▸ Action item
Search each line below for "calls", then return the lines where it appears.

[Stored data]
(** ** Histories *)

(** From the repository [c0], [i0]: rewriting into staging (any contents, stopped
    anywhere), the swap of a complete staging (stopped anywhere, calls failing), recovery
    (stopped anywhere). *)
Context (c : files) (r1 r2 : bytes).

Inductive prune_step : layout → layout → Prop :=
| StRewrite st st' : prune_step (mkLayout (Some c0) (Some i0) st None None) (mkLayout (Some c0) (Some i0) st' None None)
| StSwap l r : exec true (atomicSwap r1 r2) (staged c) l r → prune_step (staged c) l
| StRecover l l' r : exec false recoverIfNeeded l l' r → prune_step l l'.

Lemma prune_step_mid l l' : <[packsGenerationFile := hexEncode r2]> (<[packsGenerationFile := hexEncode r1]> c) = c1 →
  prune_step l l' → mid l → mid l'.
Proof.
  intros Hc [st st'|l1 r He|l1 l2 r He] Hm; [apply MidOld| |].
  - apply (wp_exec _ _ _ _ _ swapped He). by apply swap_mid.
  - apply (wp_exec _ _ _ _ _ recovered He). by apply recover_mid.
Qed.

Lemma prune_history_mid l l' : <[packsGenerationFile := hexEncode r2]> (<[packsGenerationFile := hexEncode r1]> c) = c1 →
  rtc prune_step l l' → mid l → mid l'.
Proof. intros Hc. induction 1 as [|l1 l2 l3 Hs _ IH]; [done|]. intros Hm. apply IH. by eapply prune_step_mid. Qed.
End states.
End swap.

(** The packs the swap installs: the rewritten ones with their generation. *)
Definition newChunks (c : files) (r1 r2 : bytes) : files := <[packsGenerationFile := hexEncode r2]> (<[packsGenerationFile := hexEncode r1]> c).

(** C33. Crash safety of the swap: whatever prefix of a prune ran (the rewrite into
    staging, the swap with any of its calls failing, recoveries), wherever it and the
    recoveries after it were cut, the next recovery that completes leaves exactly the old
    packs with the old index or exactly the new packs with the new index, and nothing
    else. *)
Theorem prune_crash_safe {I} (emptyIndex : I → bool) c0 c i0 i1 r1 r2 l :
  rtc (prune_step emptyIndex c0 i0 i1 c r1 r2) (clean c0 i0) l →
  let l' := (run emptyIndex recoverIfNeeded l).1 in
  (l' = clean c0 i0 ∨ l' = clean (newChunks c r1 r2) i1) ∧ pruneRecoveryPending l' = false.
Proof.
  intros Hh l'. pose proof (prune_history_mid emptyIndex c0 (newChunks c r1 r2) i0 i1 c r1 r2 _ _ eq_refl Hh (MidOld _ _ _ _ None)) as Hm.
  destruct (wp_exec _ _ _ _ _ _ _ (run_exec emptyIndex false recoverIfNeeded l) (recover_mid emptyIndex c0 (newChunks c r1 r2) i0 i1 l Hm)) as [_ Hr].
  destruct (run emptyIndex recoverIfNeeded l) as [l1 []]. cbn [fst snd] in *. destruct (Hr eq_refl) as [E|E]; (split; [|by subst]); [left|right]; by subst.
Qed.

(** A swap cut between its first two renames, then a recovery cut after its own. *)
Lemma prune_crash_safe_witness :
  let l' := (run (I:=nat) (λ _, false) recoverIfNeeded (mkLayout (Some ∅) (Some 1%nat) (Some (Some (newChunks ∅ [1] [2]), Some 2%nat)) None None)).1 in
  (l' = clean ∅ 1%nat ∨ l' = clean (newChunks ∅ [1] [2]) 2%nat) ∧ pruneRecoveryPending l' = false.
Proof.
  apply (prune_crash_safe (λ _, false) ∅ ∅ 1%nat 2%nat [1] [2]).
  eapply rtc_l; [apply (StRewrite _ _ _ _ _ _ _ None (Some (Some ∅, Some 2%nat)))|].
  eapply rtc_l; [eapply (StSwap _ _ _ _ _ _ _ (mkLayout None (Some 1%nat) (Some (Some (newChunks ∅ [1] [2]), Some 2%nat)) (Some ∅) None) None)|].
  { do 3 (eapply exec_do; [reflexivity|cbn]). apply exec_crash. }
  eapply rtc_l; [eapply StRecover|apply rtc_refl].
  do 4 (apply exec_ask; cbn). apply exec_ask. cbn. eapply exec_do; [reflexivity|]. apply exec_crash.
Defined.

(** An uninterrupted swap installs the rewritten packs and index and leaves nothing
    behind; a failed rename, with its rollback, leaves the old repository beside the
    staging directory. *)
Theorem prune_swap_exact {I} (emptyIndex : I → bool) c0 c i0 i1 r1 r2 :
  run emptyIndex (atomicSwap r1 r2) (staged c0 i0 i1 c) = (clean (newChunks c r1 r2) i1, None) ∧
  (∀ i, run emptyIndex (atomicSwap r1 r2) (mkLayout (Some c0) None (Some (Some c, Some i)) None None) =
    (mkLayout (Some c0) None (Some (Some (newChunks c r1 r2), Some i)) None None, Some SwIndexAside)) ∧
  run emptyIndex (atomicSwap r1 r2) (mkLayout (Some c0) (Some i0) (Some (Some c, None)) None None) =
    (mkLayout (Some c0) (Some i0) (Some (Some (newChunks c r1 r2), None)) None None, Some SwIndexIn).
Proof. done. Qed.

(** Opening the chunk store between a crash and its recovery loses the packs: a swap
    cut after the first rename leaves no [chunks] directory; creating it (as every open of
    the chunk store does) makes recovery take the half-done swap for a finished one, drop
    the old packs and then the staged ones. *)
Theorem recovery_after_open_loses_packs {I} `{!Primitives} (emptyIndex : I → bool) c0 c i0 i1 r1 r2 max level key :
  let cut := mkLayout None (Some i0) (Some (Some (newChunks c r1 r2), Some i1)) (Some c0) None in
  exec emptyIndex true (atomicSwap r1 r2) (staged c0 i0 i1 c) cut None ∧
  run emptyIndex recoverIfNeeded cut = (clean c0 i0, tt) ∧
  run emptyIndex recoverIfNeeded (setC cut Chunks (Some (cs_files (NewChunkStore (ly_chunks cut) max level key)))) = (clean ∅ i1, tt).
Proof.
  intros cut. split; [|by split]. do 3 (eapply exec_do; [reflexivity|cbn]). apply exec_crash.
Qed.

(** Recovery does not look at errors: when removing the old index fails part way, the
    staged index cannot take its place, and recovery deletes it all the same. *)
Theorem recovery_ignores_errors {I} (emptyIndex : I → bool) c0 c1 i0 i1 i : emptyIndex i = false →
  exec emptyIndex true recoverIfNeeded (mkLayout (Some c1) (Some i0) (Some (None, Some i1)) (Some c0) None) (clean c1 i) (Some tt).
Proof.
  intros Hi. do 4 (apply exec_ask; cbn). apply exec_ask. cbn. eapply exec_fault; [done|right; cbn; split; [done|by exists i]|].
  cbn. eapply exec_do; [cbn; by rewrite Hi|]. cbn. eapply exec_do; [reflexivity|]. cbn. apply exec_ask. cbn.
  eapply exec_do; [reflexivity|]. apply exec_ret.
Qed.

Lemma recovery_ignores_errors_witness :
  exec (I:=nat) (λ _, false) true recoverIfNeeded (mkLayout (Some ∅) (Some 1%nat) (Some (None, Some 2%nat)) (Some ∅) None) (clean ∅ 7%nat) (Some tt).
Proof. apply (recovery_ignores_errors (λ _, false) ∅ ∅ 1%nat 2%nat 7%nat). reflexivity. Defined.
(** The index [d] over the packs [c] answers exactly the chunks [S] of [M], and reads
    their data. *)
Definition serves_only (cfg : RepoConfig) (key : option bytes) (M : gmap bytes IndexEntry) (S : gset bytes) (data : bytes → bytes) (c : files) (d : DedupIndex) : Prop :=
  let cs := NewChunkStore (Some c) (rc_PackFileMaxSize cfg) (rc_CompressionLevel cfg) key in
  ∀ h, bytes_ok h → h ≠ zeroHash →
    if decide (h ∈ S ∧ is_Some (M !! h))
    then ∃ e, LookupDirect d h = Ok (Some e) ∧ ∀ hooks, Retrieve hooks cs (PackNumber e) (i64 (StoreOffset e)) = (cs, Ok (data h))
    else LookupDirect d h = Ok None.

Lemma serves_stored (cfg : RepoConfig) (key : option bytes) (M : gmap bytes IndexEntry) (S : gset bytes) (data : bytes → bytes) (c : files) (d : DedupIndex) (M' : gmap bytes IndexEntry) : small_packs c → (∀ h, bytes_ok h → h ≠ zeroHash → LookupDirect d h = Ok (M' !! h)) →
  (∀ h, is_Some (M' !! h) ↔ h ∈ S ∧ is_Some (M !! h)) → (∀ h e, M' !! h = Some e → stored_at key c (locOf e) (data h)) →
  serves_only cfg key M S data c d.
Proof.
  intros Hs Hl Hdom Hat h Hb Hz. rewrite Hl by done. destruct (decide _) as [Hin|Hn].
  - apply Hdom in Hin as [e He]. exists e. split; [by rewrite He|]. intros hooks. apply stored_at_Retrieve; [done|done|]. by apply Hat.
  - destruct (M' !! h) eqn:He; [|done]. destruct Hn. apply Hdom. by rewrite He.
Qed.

▸ Result for this task
    anywhere), the swap of a complete staging (stopped anywhere, calls failing), recovery
    staging, the swap with any of its calls failing, recoveries), wherever it and the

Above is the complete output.